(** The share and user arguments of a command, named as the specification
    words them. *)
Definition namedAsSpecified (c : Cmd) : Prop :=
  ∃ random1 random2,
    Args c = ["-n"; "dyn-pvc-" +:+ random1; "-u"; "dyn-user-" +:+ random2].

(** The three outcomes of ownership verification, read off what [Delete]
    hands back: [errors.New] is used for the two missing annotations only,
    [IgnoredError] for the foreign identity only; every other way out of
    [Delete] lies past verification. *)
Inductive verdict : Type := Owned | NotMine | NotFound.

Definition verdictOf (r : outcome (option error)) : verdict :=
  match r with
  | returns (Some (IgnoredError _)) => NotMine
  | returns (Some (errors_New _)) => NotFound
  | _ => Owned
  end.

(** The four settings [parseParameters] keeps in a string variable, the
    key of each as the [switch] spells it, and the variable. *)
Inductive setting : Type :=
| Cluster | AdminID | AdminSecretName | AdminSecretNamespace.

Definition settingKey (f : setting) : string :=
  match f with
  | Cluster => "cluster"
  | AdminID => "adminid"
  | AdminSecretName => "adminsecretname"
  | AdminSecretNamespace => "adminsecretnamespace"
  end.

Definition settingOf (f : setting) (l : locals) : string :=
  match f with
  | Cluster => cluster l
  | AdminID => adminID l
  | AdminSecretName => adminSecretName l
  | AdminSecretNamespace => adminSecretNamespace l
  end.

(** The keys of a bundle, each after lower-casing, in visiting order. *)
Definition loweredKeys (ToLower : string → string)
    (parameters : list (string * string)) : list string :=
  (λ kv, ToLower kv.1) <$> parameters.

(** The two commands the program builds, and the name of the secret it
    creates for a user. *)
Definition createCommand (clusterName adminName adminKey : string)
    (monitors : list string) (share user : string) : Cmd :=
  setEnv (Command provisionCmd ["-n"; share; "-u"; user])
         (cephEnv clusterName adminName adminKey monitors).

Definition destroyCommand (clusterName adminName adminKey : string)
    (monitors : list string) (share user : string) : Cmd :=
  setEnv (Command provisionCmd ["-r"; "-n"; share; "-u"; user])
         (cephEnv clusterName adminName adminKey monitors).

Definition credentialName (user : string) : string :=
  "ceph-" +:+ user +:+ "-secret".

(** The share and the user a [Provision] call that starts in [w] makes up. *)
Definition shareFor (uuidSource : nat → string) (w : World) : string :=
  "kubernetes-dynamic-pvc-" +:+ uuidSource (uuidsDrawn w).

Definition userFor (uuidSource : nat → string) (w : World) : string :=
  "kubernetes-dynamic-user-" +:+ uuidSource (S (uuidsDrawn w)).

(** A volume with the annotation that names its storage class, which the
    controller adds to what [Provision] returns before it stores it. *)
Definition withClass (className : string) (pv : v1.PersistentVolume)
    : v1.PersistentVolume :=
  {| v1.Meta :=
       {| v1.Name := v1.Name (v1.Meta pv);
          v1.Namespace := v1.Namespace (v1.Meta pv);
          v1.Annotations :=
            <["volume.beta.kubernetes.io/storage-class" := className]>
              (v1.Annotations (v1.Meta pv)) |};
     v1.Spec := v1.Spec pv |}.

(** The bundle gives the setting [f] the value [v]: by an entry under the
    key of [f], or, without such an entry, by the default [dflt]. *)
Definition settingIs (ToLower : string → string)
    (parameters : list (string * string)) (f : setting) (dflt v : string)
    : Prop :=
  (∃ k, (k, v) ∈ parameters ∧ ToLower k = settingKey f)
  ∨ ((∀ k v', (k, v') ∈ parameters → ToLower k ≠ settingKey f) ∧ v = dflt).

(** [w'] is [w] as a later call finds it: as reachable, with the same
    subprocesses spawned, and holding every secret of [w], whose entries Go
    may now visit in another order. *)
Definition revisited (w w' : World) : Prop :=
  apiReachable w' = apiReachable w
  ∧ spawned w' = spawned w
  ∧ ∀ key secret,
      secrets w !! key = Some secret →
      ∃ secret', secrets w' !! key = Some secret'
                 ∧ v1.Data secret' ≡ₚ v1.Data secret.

○ ○ ○ ○

WHAT YOU NEED TO DO: Tell how many lines in the material contain the string "Inductive". Nothing but the number is needed.

TASK OUTPUT: 2